Start of INFORMATION GIVEN

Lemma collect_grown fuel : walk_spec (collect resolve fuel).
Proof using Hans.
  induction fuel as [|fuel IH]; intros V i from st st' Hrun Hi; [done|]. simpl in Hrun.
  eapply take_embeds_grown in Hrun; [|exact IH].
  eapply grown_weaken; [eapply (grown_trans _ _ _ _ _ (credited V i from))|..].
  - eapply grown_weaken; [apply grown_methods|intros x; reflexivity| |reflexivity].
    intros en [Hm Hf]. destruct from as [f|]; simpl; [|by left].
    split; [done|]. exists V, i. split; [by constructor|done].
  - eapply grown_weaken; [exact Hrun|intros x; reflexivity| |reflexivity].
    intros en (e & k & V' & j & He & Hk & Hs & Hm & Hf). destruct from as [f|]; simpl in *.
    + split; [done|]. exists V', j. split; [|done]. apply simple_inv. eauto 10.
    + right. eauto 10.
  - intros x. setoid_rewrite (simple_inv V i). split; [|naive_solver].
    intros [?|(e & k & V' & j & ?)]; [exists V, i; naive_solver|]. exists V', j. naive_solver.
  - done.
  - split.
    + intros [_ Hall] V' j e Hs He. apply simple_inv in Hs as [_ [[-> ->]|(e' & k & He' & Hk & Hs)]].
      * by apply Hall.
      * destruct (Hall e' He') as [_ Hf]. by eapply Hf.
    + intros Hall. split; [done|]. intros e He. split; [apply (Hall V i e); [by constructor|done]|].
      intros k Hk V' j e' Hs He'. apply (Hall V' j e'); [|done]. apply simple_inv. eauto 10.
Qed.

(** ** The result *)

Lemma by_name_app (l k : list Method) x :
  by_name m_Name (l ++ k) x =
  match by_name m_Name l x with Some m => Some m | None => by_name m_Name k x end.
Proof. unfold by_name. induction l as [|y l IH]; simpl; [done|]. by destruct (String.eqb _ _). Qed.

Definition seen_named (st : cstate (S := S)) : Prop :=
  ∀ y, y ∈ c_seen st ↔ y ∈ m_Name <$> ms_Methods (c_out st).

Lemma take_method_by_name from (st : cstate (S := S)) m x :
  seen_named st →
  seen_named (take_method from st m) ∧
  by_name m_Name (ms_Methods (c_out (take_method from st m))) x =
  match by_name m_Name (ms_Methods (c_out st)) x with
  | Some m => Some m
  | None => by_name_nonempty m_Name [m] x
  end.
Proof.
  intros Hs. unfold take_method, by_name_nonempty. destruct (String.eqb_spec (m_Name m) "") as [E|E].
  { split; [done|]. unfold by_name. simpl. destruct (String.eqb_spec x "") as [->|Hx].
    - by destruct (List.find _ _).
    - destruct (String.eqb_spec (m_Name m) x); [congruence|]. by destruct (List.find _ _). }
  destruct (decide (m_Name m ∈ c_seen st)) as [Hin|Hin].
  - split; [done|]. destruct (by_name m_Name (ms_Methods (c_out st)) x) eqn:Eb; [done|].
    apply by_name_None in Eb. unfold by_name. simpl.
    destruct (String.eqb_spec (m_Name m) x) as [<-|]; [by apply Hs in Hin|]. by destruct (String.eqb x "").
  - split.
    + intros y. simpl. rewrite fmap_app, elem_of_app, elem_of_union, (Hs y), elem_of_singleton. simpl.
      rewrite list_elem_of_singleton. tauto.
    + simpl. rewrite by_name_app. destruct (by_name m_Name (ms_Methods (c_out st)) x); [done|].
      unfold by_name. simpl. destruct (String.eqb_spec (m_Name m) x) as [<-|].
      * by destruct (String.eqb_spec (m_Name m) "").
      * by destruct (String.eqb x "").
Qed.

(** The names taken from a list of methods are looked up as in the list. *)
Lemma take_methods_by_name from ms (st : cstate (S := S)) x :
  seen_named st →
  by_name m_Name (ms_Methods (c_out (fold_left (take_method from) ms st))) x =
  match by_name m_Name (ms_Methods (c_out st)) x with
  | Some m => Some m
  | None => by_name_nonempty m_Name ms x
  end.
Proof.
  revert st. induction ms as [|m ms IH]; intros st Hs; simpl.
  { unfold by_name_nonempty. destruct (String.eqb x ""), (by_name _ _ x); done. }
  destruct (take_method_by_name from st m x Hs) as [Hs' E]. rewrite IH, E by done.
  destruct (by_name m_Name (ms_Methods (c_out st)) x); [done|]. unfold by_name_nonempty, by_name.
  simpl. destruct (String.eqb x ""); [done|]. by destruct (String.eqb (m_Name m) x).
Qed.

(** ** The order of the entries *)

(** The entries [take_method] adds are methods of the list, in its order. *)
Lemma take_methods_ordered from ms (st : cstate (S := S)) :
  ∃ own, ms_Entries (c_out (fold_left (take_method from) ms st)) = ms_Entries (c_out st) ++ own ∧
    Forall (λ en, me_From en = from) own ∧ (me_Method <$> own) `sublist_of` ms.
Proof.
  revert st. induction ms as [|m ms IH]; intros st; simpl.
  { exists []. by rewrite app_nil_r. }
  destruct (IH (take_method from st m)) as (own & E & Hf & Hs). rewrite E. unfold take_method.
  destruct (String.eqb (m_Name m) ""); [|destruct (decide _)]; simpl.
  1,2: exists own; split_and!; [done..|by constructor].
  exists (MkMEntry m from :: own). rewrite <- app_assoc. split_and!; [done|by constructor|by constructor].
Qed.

End of INFORMATION GIVEN

Every single line in the records above must be written out exactly.

#### [ANSWER TO THIS EXERCISE]
Lemma collect_grown fuel : walk_spec (collect resolve fuel).
Proof using Hans.
  induction fuel as [|fuel IH]; intros V i from st st' Hrun Hi; [done|]. simpl in Hrun.
  eapply take_embeds_grown in Hrun; [|exact IH].
  eapply grown_weaken; [eapply (grown_trans _ _ _ _ _ (credited V i from))|..].
  - eapply grown_weaken; [apply grown_methods|intros x; reflexivity| |reflexivity].
    intros en [Hm Hf]. destruct from as [f|]; simpl; [|by left].
    split; [done|]. exists V, i. split; [by constructor|done].
  - eapply grown_weaken; [exact Hrun|intros x; reflexivity| |reflexivity].
    intros en (e & k & V' & j & He & Hk & Hs & Hm & Hf). destruct from as [f|]; simpl in *.
    + split; [done|]. exists V', j. split; [|done]. apply simple_inv. eauto 10.
    + right. eauto 10.
  - intros x. setoid_rewrite (simple_inv V i). split; [|naive_solver].
    intros [?|(e & k & V' & j & ?)]; [exists V, i; naive_solver|]. exists V', j. naive_solver.
  - done.
  - split.
    + intros [_ Hall] V' j e Hs He. apply simple_inv in Hs as [_ [[-> ->]|(e' & k & He' & Hk & Hs)]].
      * by apply Hall.
      * destruct (Hall e' He') as [_ Hf]. by eapply Hf.
    + intros Hall. split; [done|]. intros e He. split; [apply (Hall V i e); [by constructor|done]|].
      intros k Hk V' j e' Hs He'. apply (Hall V' j e'); [|done]. apply simple_inv. eauto 10.
Qed.

(** ** The result *)

Lemma by_name_app (l k : list Method) x :
  by_name m_Name (l ++ k) x =
  match by_name m_Name l x with Some m => Some m | None => by_name m_Name k x end.
Proof. unfold by_name. induction l as [|y l IH]; simpl; [done|]. by destruct (String.eqb _ _). Qed.

Definition seen_named (st : cstate (S := S)) : Prop :=
  ∀ y, y ∈ c_seen st ↔ y ∈ m_Name <$> ms_Methods (c_out st).

Lemma take_method_by_name from (st : cstate (S := S)) m x :
  seen_named st →
  seen_named (take_method from st m) ∧
  by_name m_Name (ms_Methods (c_out (take_method from st m))) x =
  match by_name m_Name (ms_Methods (c_out st)) x with
  | Some m => Some m
  | None => by_name_nonempty m_Name [m] x
  end.
Proof.
  intros Hs. unfold take_method, by_name_nonempty. destruct (String.eqb_spec (m_Name m) "") as [E|E].
  { split; [done|]. unfold by_name. simpl. destruct (String.eqb_spec x "") as [->|Hx].
    - by destruct (List.find _ _).
    - destruct (String.eqb_spec (m_Name m) x); [congruence|]. by destruct (List.find _ _). }
  destruct (decide (m_Name m ∈ c_seen st)) as [Hin|Hin].
  - split; [done|]. destruct (by_name m_Name (ms_Methods (c_out st)) x) eqn:Eb; [done|].
    apply by_name_None in Eb. unfold by_name. simpl.
    destruct (String.eqb_spec (m_Name m) x) as [<-|]; [by apply Hs in Hin|]. by destruct (String.eqb x "").
  - split.
    + intros y. simpl. rewrite fmap_app, elem_of_app, elem_of_union, (Hs y), elem_of_singleton. simpl.
      rewrite list_elem_of_singleton. tauto.
    + simpl. rewrite by_name_app. destruct (by_name m_Name (ms_Methods (c_out st)) x); [done|].
      unfold by_name. simpl. destruct (String.eqb_spec (m_Name m) x) as [<-|].
      * by destruct (String.eqb_spec (m_Name m) "").
      * by destruct (String.eqb x "").
Qed.

(** The names taken from a list of methods are looked up as in the list. *)
Lemma take_methods_by_name from ms (st : cstate (S := S)) x :
  seen_named st →
  by_name m_Name (ms_Methods (c_out (fold_left (take_method from) ms st))) x =
  match by_name m_Name (ms_Methods (c_out st)) x with
  | Some m => Some m
  | None => by_name_nonempty m_Name ms x
  end.
Proof.
  revert st. induction ms as [|m ms IH]; intros st Hs; simpl.
  { unfold by_name_nonempty. destruct (String.eqb x ""), (by_name _ _ x); done. }
  destruct (take_method_by_name from st m x Hs) as [Hs' E]. rewrite IH, E by done.
  destruct (by_name m_Name (ms_Methods (c_out st)) x); [done|]. unfold by_name_nonempty, by_name.
  simpl. destruct (String.eqb x ""); [done|]. by destruct (String.eqb (m_Name m) x).
Qed.

(** ** The order of the entries *)

(** The entries [take_method] adds are methods of the list, in its order. *)
Lemma take_methods_ordered from ms (st : cstate (S := S)) :
  ∃ own, ms_Entries (c_out (fold_left (take_method from) ms st)) = ms_Entries (c_out st) ++ own ∧
    Forall (λ en, me_From en = from) own ∧ (me_Method <$> own) `sublist_of` ms.
Proof.
  revert st. induction ms as [|m ms IH]; intros st; simpl.
  { exists []. by rewrite app_nil_r. }
  destruct (IH (take_method from st m)) as (own & E & Hf & Hs). rewrite E. unfold take_method.
  destruct (String.eqb (m_Name m) ""); [|destruct (decide _)]; simpl.
  1,2: exists own; split_and!; [done..|by constructor].
  exists (MkMEntry m from :: own). rewrite <- app_assoc. split_and!; [done|by constructor|by constructor].
Qed.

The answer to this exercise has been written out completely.